Loughborough Research Blog

Crack is back – so how dangerous is it and why is its use on the up?

There have long been scare stories about drugs so we need to be careful when interpreting new drug use data. But recent reports suggest that crack cocaine use is on the rise again.

Crack emerged in the Americas in the late 1970s as a relatively cheap and transportable form of cocaine that could be more easily distributed than the powdered variety and soon led to what was widely described as an “epidemic”, especially in the US.

Supporters of drug reform in the US have long highlighted the uneven application of the law concerning crack and powder cocaine. Referred to as the “100-1 Rule”, until the passing of the 2010 Fair Sentencing Act, possession of one gram of crack in America was treated as the equivalent of 100g of powder cocaine. As crack use was associated with the black, urban poor and powder cocaine with the more affluent white middle classes, this policy became symbolic of the racism of the “war on drugs” and the over-representation of black men in the US prison system.

By the late 1980s, crack was also being used in the UK, and in 2002 the British government was concerned enough to produce a national crack strategy. And now, after a relative reduction in use, the drug is making a worrying comeback.

What is crack?

The physical and psychological effects of crack are similar to powdered cocaine – usually cocaine hydrochloride, which is mainly administered through the nostril as a powder. In chemical terms, crack is the free base (non-salt based) form of cocaine, which makes it volatile enough to be inhaled through smoking, although more people in England and Wales are now injecting it.

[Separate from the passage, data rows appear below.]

(** C9 (as stated, refuted): two calls of [getEvents()] begin one after the
    other on an empty store, before either has completed: each starts its
    own fan-out, so every enabled source is invoked twice. The same for two
    calls of [getWeatherData("oahu")] and the NOAA grid-point request. *)
Lemma C9_two_calls_two_fanouts_counterexample :
  let q := Events.mkQuery None None 7 50 in
  let began :=
    (Events.run Sample.hostKey [Events.Call Sample.jan04 q; Events.Call (Sample.jan04 + 1) q] ∅).1 in
  let wbegan :=
    (Weather.run Sample.host0
       [Weather.Call Sample.jan04 "oahu"; Weather.Call (Sample.jan04 + 1) "oahu"] ∅).1 in
  concat (requests <$> began)
    = [ "Eventbrite Hawaii"; "Hawaii Tourism Authority"; "Honolulu Magazine Events";
        "Eventbrite Hawaii"; "Hawaii Tourism Authority"; "Honolulu Magazine Events" ]
  /\ concat (requests <$> wbegan) = [ "api.weather.gov/points"; "api.weather.gov/points" ].
Proof. split; vm_compute; reflexivity. Qed.

(** C9 (amended): the services do not coalesce calls. A call of [getEvents]
    or [getWeatherData] that finds no entry for its key starts its own
    fan-out, also when another call for the same key is still in flight: two
    calls begun before either completes make two fan-outs. Work is shared
    through the cache only: once a call of [getEvents] has completed and
    written its entry, a call for the same key begun less than an hour later
    is served from the cache and invokes no source. *)
Theorem C9_no_coalescing_of_calls_in_flight
    (h : Host) (t0 t0' t1 : Z) (q : Events.Query) (c : gmap string Events.CacheEntry)
    (island : string) (wc : gmap string (Cache.CacheEntry Weather.WeatherData))
    (Hc : c !! query_key q = None)
    (Hwc : wc !! Weather.cacheKey island = None) :
  (Events.run h [Events.Call t0 q; Events.Call t0' q] c).1
    = [FanOut (enabled_event_sources h); FanOut (enabled_event_sources h)]
  /\ (Weather.run h [Weather.Call t0 island; Weather.Call t0' island] wc).1
      = [FanOut (noaa_requests island); FanOut (noaa_requests island)]
  /\ (forall evs, t0' - t1 < 3600000 ->
        exists result,
          (Events.run h [Events.Call t0 q; Events.Settle t1 q (Resolved evs); Events.Call t0' q] c).1
          = [FanOut (enabled_event_sources h); Hit result]).
Proof.
  split; [|split].
  - simpl. by rewrite (events_check_miss h t0 q c Hc), (events_check_miss h t0' q c Hc).
  - simpl. by rewrite !(weather_check_miss _ island wc Hwc).
  - intros evs Ht.
    destruct (events_check_after_settle h t1 t0' q evs c Ht) as [result Hr].
    exists result. cbn [Events.run fst]. rewrite (events_check_miss h t0 q c Hc).
    cbn [Events.run fst]. by rewrite Hr.
Qed.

Both forms of cocaine act as a stimulant and produce similar “highs”. But what makes crack more potent than powder cocaine is the immediacy, duration, and magnitude of its effect, as well as the typical frequency and amount used. There are concerns over the long-term effects of cocaine in all its forms, and it has been associated with neurological and neuropsychiatric changes, as well as damage to the heart and lungs.

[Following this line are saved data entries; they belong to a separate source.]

(** * 1SmileADay: the entry store, the streak engine and the entry routes

    A shallow embedding of [server/db.js] and [server/routes/entries.js].
    The SQLite table [entries] is a list of rows, the clock is an explicit
    argument, and the JavaScript [Date] and [String] builtins the code
    calls are modelled in [JsString] and [JsDate]. *)

From Stdlib Require Import ZArith List String Ascii Bool Lia DecimalString.
From Stdlib Require Import Sorted Permutation.
From Stdlib Require DecimalZ DecimalPos.
Import ListNotations.
Open Scope string_scope.
Open Scope Z_scope.

(* ================================================================== *)
(** ** JavaScript strings *)

(** A string is a sequence of code units below 256. *)
Module JsString.

(** [WhiteSpace] and [LineTerminator] code units below 256: TAB, LF, VT,
    FF, CR, SP and NBSP. *)
Definition isWhiteSpace (c : ascii) : bool :=
  let n := Z.of_N (N_of_ascii c) in
  ((9 <=? n) && (n <=? 13)) || (n =? 32) || (n =? 160).

Fixpoint trimStart (s : string) : string :=
  match s with
  | EmptyString => EmptyString
  | String c r => if isWhiteSpace c then trimStart r else s
  end.

Fixpoint reverse_onto (s acc : string) : string :=
  match s with
  | EmptyString => acc
  | String c r => reverse_onto r (String c acc)
  end.

Definition reverse (s : string) : string := reverse_onto s EmptyString.

Definition trimEnd (s : string) : string := reverse (trimStart (reverse s)).

(** [String.prototype.trim] *)
Definition trim (s : string) : string := trimEnd (trimStart s).

(** [s.length] *)
Definition length (s : string) : Z := Z.of_nat (String.length s).

Fixpoint repeat_char (c : ascii) (n : nat) : string :=
  match n with
  | O => EmptyString
  | S n' => String c (repeat_char c n')
  end.

(** [s.padStart(n, c)] for a one-character fill string. *)
Definition padStart (n : nat) (c : ascii) (s : string) : string :=
  (repeat_char c (n - String.length s) ++ s)%string.

(** [String(n)] for an integer [n]. *)
Definition ofInt (n : Z) : string := NilZero.string_of_int (Z.to_int n).

(** A string is falsy exactly when it is empty. *)
Definition truthy (s : string) : bool :=
  match s with EmptyString => false | _ => true end.

End JsString.

(* ================================================================== *)
(** ** JavaScript dates at local midnight *)

(** Every [Date] the code builds is a local midnight: [new Date()] followed
    by [setHours(0, 0, 0, 0)], or the parse of [date + 'T00:00:00'].  Such a
    date is represented by its local day number, the days elapsed since
    1970-01-01 in the proleptic Gregorian calendar; an Invalid Date is
    [None].  The calendar conversions are the ones of ECMAScript's
    [MakeDay], [YearFromTime], [MonthFromTime] and [DateFromTime]. *)
Module JsDate.

Definition Date := Z.

(** Day number of the civil date [y]-[m]-[d] ([m] from 1 to 12); [d] may
    lie outside the month, as in [MakeDay]. *)
Definition days_from_civil (y m d : Z) : Z :=
  let y' := if m <=? 2 then y - 1 else y in
  let era := y' / 400 in
  let yoe := y' - era * 400 in
  let mp := if m <=? 2 then m + 9 else m - 3 in
  let doy := (153 * mp + 2) / 5 + d - 1 in
  let doe := yoe * 365 + yoe / 4 - yoe / 100 + doy in
  era * 146097 + doe - 719468.

(** Civil date (year, month from 1 to 12, day of the month) of a day
    number. *)
Definition civil_from_days (z : Z) : Z * Z * Z :=
  let z' := z + 719468 in
  let era := z' / 146097 in
  let doe := z' - era * 146097 in
  let yoe := (doe - doe / 1460 + doe / 36524 - doe / 146096) / 365 in
  let doy := doe - (365 * yoe + yoe / 4 - yoe / 100) in
  let mp := (5 * doy + 2) / 153 in
  let d := doy - (153 * mp + 2) / 5 + 1 in
  let m := if mp <? 10 then mp + 3 else mp - 9 in
  let y := yoe + era * 400 in
  ((if m <=? 2 then y + 1 else y), m, d).

Definition getFullYear (t : Date) : Z := fst (fst (civil_from_days t)).

(** Months are numbered from 0. *)
Definition getMonth (t : Date) : Z := snd (fst (civil_from_days t)) - 1.

Definition getDate (t : Date) : Z := snd (civil_from_days t).

(** [t.setDate(dt)]: the day [dt] of the month of [t], where [dt] may
    lie outside the month. *)
Definition setDate (t : Date) (dt : Z) : Date :=
  days_from_civil (getFullYear t) (getMonth t + 1) dt.

(** Milliseconds since the local epoch.  Two local midnights lie a whole
    number of days apart, up to the hour a daylight-saving change moves,
    which the [Math.round] of [getLongestStreak] removes; the model takes
    the days whole. *)
Definition msPerDay : Z := 1000 * 60 * 60 * 24.

Definition getTime (t : Date) : Z := t * msPerDay.

(** [a > b] and [a >= b] on dates; an Invalid Date compares false. *)
Definition gt (a b : option Date) : bool :=
  match a, b with
  | Some x, Some y => y <? x
  | _, _ => false
  end.

Definition ge (a b : option Date) : bool :=
  match a, b with
  | Some x, Some y => y <=? x
  | _, _ => false
  end.

(** [a - b] on dates, in milliseconds; [None] is NaN. *)
Definition sub (a b : option Date) : option Z :=
  match a, b with
  | Some x, Some y => Some (getTime x - getTime y)
  | _, _ => None
  end.

Definition digit (c : ascii) : option Z :=
  let n := Z.of_N (N_of_ascii c) in
  if (48 <=? n) && (n <=? 57) then Some (n - 48) else None.

Definition number2 (a b : ascii) : option Z :=
  match digit a, digit b with
  | Some x, Some y => Some (10 * x + y)
  | _, _ => None
  end.

Definition number4 (a b c d : ascii) : option Z :=
  match number2 a b, number2 c d with
  | Some x, Some y => Some (100 * x + y)
  | _, _ => None
  end.

Definition number6 (a b c d e f : ascii) : option Z :=
  match number2 a b, number4 c d e f with
  | Some x, Some y => Some (10000 * x + y)
  | _, _ => None
  end.

(** The year of a date string and what follows it: four digits, or a
    sign and six digits, [-000000] excepted. *)
Definition parse_year (s : string) : option (Z * string) :=
  match s with
  | String c r =>
      if Ascii.eqb c "+" || Ascii.eqb c "-" then
        match r with
        | String y1 (String y2 (String y3 (String y4 (String y5
            (String y6 rest))))) =>
            match number6 y1 y2 y3 y4 y5 y6 with
            | Some y =>
                if Ascii.eqb c "+" then Some (y, rest)
                else if y =? 0 then None else Some (- y, rest)
            | None => None
            end
        | _ => None
        end
      else
        match r with
        | String y2 (String y3 (String y4 rest)) =>
            match number4 c y2 y3 y4 with
            | Some y => Some (y, rest)
            | None => None
            end
        | _ => None
        end
  | EmptyString => None
  end.

(** [-NN] at the head of a string, and what follows it. *)
Definition parse_field (s : string) : option (Z * string) :=
  match s with
  | String "-" (String a (String b rest)) =>
      match number2 a b with
      | Some n => Some (n, rest)
      | None => None
      end
  | _ => None
  end.

(** [TimeClip]: a time value lies within 100,000,000 days of the epoch.
    The bound is taken on the day number; the first and the last day,
    whose local midnight lies within the bound in some time zones only,
    are left out. *)
Definition clip (t : Date) : option Date :=
  if (-100000000 <? t) && (t <? 100000000) then Some t else None.

(** [new Date(s)] for [s] ending in [T00:00:00], as the code builds it:
    a string of the ECMAScript date-time format, that is a year, a year
    and month or a year, month and day followed by [T00:00:00], read as
    local time.  The month must be 01 to 12 and the day 01 to 31; a
    missing month or day is 1 and a day beyond the end of the month rolls
    over.  ECMAScript leaves the reading of any other string to the
    engine; such a string is taken as an Invalid Date here, and the
    theorems that depend on the reading of a date take the date as
    written by [formatDate] or state its reading as a hypothesis. *)
Definition parse (s : string) : option Date :=
  match parse_year s with
  | None => None
  | Some (y, r1) =>
      if String.eqb r1 "T00:00:00" then clip (days_from_civil y 1 1)
      else
        match parse_field r1 with
        | None => None
        | Some (m, r2) =>
            if negb ((1 <=? m) && (m <=? 12)) then None
            else if String.eqb r2 "T00:00:00"
            then clip (days_from_civil y m 1)
            else
              match parse_field r2 with
              | None => None
              | Some (d, r3) =>
                  if (1 <=? d) && (d <=? 31) && String.eqb r3 "T00:00:00"
                  then clip (days_from_civil y m d)
                  else None
              end
        end
  end.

The risk of dependence among users of crack cocaine has also been estimated to be two to three times greater than among powder cocaine users.

A ‘rock’ of crack. Shutterstock

Price and availability

Beyond wider drug trends and fashions, price, purity and availability are considered to be important drivers of drug use over time. Not only has the price of crack fallen by 13% since 2007 but it is now more readily available. Newly established supply routes in the UK have also emerged. Central city gangs distribute crack into coastal and rural areas, along so-called “county lines”. The Home Office reports that the number of seizures of crack in Britain are currently at their highest since 2008, although the weight of seizures has fallen since 2015-16.

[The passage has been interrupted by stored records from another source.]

(** C9 as stated fails: the query string [code=&error=access_denied]
    contains both parameters, yet Failure is recorded and the reply is
    400. *)
Lemma blank_code_loses_to_error :
  path (target "/callback" "code=&error=access_denied") = "/callback" /\
  query_has "code" "code=&error=access_denied" = true /\
  query_has "error" "code=&error=access_denied" = true /\
  do_GET (target "/callback" "code=&error=access_denied") idle =
    (mkServer None (Some "access_denied"),
     mkReply 400 [("Content-Type", "text/html")]
       "<html><body><h1>Error</h1><p>access_denied</p></body></html>").
Proof. repeat split. Qed.

End Departures.

(** * Further properties of the code *)

(** ** Values the listener records *)

Module RecordedFacts.
Import Str Urllib UrllibQs Listener Effects GoogleAuth Spec.

Lemma split_not_nil (sep : ascii) (s : string) : split sep s <> [].
Proof.
  induction s as [|d s IH]; simpl; [discriminate|].
  destruct (Ascii.eqb d sep); [discriminate|].
  destruct (split sep s); discriminate.
Qed.

Lemma unquote_item_not_empty (item : string) : is_empty (unquote_item item) = false.
Proof.
  destruct item as [|h1 [|h2 rest]]; simpl; try reflexivity.
  destruct (hex_value h1), (hex_value h2); reflexivity.
Qed.

Lemma is_empty_app (a b : string) : is_empty (a ++ b) = is_empty a && is_empty b.
Proof. destruct a; reflexivity. Qed.

(** Unquoting a string that is not empty gives a string that is not
    empty. *)
Lemma unquote_is_empty (s : string) : is_empty (unquote s) = is_empty s.
Proof.
  destruct s as [|c t]; [reflexivity|].
  destruct (Ascii.eqb c "%") eqn:E.
  - apply Ascii.eqb_eq in E. subst c. unfold unquote. simpl.
    destruct (split "%" t) as [|h tl] eqn:S; [now apply split_not_nil in S|].
    change (map unquote_item (h :: tl)) with (unquote_item h :: map unquote_item tl).
    rewrite StrFacts.concat_cons, is_empty_app, unquote_item_not_empty.
    reflexivity.
  - apply Ascii.eqb_neq in E. now rewrite UrlFacts.unquote_plain.
Qed.
(** * The research loop of [src/agent.ts]

    A shallow embedding of [getSchema], [getPrompt] and [getResponse], and
    the properties of the loop controller stated over it.

    The loop of [getResponse] talks to six collaborators that live outside
    the file (the model, the answer evaluator, the deduplicator, the query
    rewriter, the search provider and the page reader).  They are gathered
    in a [World]; every call is logged as an [Event], and the answer of a
    collaborator may depend on everything that was logged before the call.
    The mutable variables of [getResponse] live in a [Heap] that is
    threaded by a small monad with the three ways a JavaScript block can
    complete: normally, by [return], or by a thrown error.  The [while]
    loop need not end, so it is run with a bound on the number of its
    turns. *)

From Stdlib Require Import String Ascii List Bool Arith ZArith Lia.
Import ListNotations.
Local Open Scope string_scope.
Local Open Scope list_scope.

Set Implicit Arguments.

(** ** Values exchanged with the model *)

(** One element of [references] in the response schema. *)
Record Reference := mkReference { title : string; url : string }.

(** The object obtained from [JSON.parse(response.text())].  A key that
    is absent from the object reads as [undefined], here [None]. *)
Record Action := mkAction {
  action : string;
  searchQuery : option string;
  URLTargets : option (list string);
  answer : option string;
  references : option (list Reference);
  reasoning : option string;
  questionsToAnswer : option (list string)
}.

(** JavaScript truthiness of the optional fields that the loop tests. *)
Definition truthy_string (s : option string) : bool :=
  match s with
  | Some s' => negb (String.eqb s' "")
  | None => false
  end.

(** [xs?.length] used as a condition: a missing array and an empty one
    are both falsy. *)
Definition has_length {A : Type} (xs : option (list A)) : bool :=
  match xs with
  | Some (_ :: _) => true
  | _ => false
  end.

(** ** The response schema, [getSchema] *)

#[local] Unset Elimination Schemes.
Inductive Schema : Type :=
| StringSchema (enum : option (list string)) (description : option string)
| ArraySchema (items : Schema) (description : option string)
              (maxItems : option nat)
| ObjectSchema (properties : list (string * Schema)) (required : list string).

#[local] Set Elimination Schemes.

Record ResponseSchema := mkResponseSchema {
  p_action : Schema;
  p_questionsToAnswer : option Schema;
  p_searchQuery : Schema;
  p_URLTargets : Schema;
  p_answer : Schema;
  p_references : Schema;
  p_reasoning : Schema;
  required : list string
}.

Cocaine deaths versus crack purity. National Crime Agency & ONS

Household surveys typically underestimate the use of drugs such as heroin or crack, but statistical modelling suggests that the number of people using crack in England has increased by 10%, with 166,640 users in 2010-11 rising to 182,828 by 2014-15.

These trends in price, availability and use have also been accompanied by crack becoming increasingly pure. And that could be having an effect on the number of fatalities caused by it.

Crack is rarely recorded as contributing to death by coroners, as toxicological assessments don’t distinguish between the different forms of cocaine. But cocaine deaths in England and Wales rose from 320 in 2015 to 371 in 2016. The Office for National Statistics (ONS) commented that there was a significant increase in both crack and powder cocaine purity at all levels in 2016, which may partly explain this increase.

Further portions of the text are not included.